**Task prompt**
Return each line below holding the string "stored".

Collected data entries
· · · ·
(** * F5 BIG-IP modules: client SSL profile and global system settings

    A shallow embedding of
    [lib/ansible/modules/network/f5/bigip_profile_client_ssl.py] and
    [lib/ansible/modules/network/f5/bigip_sys_global.py].

    Python objects are explicit states: a parameter object is its [_values]
    dictionary, a module manager is a record holding [want], [have],
    [changes], the device and the trace of SDK calls.  Exceptions are an
    error result; a raise keeps the state reached so far, so that the trace
    of device calls issued before the raise stays observable. *)

From Stdlib Require Import ZArith Ascii String DecimalString.
From stdpp Require Import base option list gmap strings sorting.

Local Open Scope Z_scope.
Local Open Scope string_scope.

(** ** Python values *)

(** What a field of a JSON-like object holds: [None], an integer or a
    string. *)
Inductive cell : Type :=
  | CNone
  | CInt (z : Z)
  | CStr (s : string).

#[global] Instance cell_eq_dec : EqDecision cell.
Proof. solve_decision. Defined.

#[global] Instance cell_inhabited : Inhabited cell := populate CNone.

(** A JSON-like object: a certificate bundle, a raw [cert_key_chain] entry
    as the user wrote it, a deprecation notice. *)
Abbreviation dict := (gmap string cell).

Inductive pyval : Type :=
  | PNone
  | PBool (b : bool)
  | PInt (z : Z)
  | PStr (s : string)
  | PDicts (l : list dict).

#[global] Instance pyval_eq_dec : EqDecision pyval.
Proof. solve_decision. Defined.

#[global] Instance pyval_inhabited : Inhabited pyval := populate PNone.

(** [x is None] *)
Definition is_none (v : pyval) : bool :=
  match v with PNone => true | _ => false end.

(** Python compares booleans and integers as numbers ([True == 1]). *)
Definition num_of (v : pyval) : option Z :=
  match v with
  | PBool b => Some (if b then 1 else 0)
  | PInt z => Some z
  | _ => None
  end.

(** [a == b] *)
Definition pyeq (a b : pyval) : bool :=
  match num_of a, num_of b with
  | Some x, Some y => Z.eqb x y
  | None, None => bool_decide (a = b)
  | _, _ => false
  end.

(** [v in l] for a list [l] *)
Definition pyin (v : pyval) (l : list pyval) : bool :=
  existsb (fun x => pyeq v x) l.

Definition join (sep : string) (l : list string) : string :=
  match l with
  | [] => ""
  | x :: r => fold_left (fun acc y => acc ++ sep ++ y) r x
  end.

(** [repr] of a list of objects, as Python prints plain strings; entries
    are printed in key order. *)
Definition pyrepr_cell (c : cell) : string :=
  match c with
  | CNone => "None"
  | CInt z => NilZero.string_of_int (Z.to_int z)
  | CStr s => "'" ++ s ++ "'"
  end.

Definition pyrepr_dict (d : dict) : string :=
  "{" ++ join ", " (map (fun kv => "'" ++ kv.1 ++ "': " ++ pyrepr_cell kv.2)
                        (map_to_list d)) ++ "}".

(** [str(v)] *)
Definition pystr (v : pyval) : string :=
  match v with
  | PNone => "None"
  | PBool true => "True"
  | PBool false => "False"
  | PInt z => NilZero.string_of_int (Z.to_int z)
  | PStr s => s
  | PDicts l => "[" ++ join ", " (map pyrepr_dict l) ++ "]"
  end.

(** The value a field holds, as a value of its own, and its [str]. *)
Definition py_of_cell (c : cell) : pyval :=
  match c with
  | CNone => PNone
  | CInt z => PInt z
  | CStr s => PStr s
  end.

Definition cell_str (c : cell) : string := pystr (py_of_cell c).

(** ** Exceptions and the state-and-error monad *)

Inductive exn : Type :=
  | F5ModuleError (msg : string)
  | KeyError (key : string)
  | TypeError (msg : string)
  | AttributeError (msg : string)
  | iControlUnexpectedHTTPError (msg : string).

#[global] Instance exn_eq_dec : EqDecision exn.
Proof. solve_decision. Defined.

Inductive res (A : Type) : Type :=
  | Ok (a : A)
  | Raise (e : exn).
Arguments Ok {A} a.
Arguments Raise {A} e.

(** A computation over a state [S]: the state survives a raise. *)
Definition M (S A : Type) : Type := S -> res A * S.

Definition ret {S A} (a : A) : M S A := fun s => (Ok a, s).
Definition raise {S A} (e : exn) : M S A := fun s => (Raise e, s).
Definition bind {S A B} (m : M S A) (k : A -> M S B) : M S B :=
  fun s => match m s with
           | (Ok a, s') => k a s'
           | (Raise e, s') => (Raise e, s')
           end.
Definition get {S} : M S S := fun s => (Ok s, s).
(** A result that does not depend on the state. *)
Definition lift {S A} (r : res A) : M S A := fun s => (r, s).
Definition modify {S} (f : S -> S) : M S unit := fun s => (Ok tt, f s).
(** [try: m  except iControlUnexpectedHTTPError as e:
          raise F5ModuleError(str(e))] *)
Definition reraise_http {S A} (m : M S A) : M S A :=
  fun s => match m s with
           | (Raise (iControlUnexpectedHTTPError msg), s') =>
               (Raise (F5ModuleError msg), s')
           | r => r
           end.
(** [try: m  except AttributeError: h] *)
Definition catch_attribute_error {S A} (m : M S A) (h : M S A) : M S A :=
  fun s => match m s with
           | (Raise (AttributeError _), s') => h s'
           | r => r
           end.

Declare Scope py_scope.
Delimit Scope py_scope with py.
Notation "'let!' x ':=' m 'in' k" := (bind m (fun x => k))
  (at level 10, x name, m at level 100, k at level 200) : py_scope.
Notation "m ;; k" := (bind m (fun _ => k))
  (at level 100, k at level 200, right associativity) : py_scope.
Local Open Scope py_scope.

(** [for x in l: f x] *)
Fixpoint for_each {S A} (l : list A) (f : A -> M S unit) : M S unit :=
  match l with
  | [] => ret tt
  | x :: r => f x ;; for_each r f
  end.

(** ** The parameter container ([Parameters], both modules)

    A parameter object is its [_values], a [defaultdict(lambda: None)]. *)
Abbreviation values := (gmap string pyval).

(** [self._values[k]]: the default factory answers [None] for a key that
    was never stored. *)
Definition getv (self : values) (k : string) : pyval :=
  default PNone (self !! k).

(** Modelled from the spec: [AnsibleF5Parameters] (module_utils.f5_utils) is
    not part of the sources.  [_filter_params] keeps the fields that carry a
    value ("possibly absent/filtered", "all non-null desired fields"). *)
Definition _filter_params (params : values) : values :=
  filter (fun kv => kv.2 <> PNone) params.

(** How an attribute of a parameter object is read: the properties of the
    concrete class, which may update the object and may raise. *)
Definition getter := string -> M values pyval.

(** Modelled from the spec: the attribute fallback of [AnsibleF5Parameters],
    an attribute that is no property is the stored value. *)
Definition base_getattr : getter := fun item self => (Ok (getv self item), self).

(** [Parameters.update]: every branch of the source stores the raw value
    under the mapped key, no property of these modules has a setter. *)
Definition map_key (api_map : gmap string string) (k : string) : string :=
  default k (api_map !! k).

Definition update (api_map : gmap string string) (params : values)
    (self : values) : values :=
  map_fold (fun k v acc => <[map_key api_map k := v]> acc) self params.

(** [Parameters.__init__] *)
Definition init (api_map : gmap string string) (params : values) : values :=
  update api_map params {[ "__warnings" := PDicts [] ]}.

(** [Parameters.api_params] *)
Fixpoint api_params_loop (getattr : getter) (api_map : gmap string string)
    (attrs : list string) (result : values) : M values values :=
  match attrs with
  | [] => ret result
  | a :: r =>
      let! v := getattr (map_key api_map a) in
      api_params_loop getattr api_map r (<[a := v]> result)
  end.

Definition api_params (getattr : getter) (api_map : gmap string string)
    (api_attributes : list string) : M values values :=
  let! result := api_params_loop getattr api_map api_attributes ∅ in
  ret (_filter_params result).

(** [Changes.to_return]: a raise inside the loop is swallowed and the
    entries collected so far are returned unfiltered. *)
Fixpoint to_return_loop (returnables : list string) (self : values)
    (result : values) : values :=
  match returnables with
  | [] => _filter_params result
  | r :: rest =>
      match base_getattr r self with
      | (Ok v, _) => to_return_loop rest self (<[r := v]> result)
      | (Raise _, _) => result
      end
  end.

Definition to_return (returnables : list string) (self : values) : values :=
  to_return_loop returnables self ∅.

(** * Global system settings ([bigip_sys_global.py]) *)
Module SysGlobal.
· · · ·
**Result**
    was never stored. *)
    an attribute that is no property is the stored value. *)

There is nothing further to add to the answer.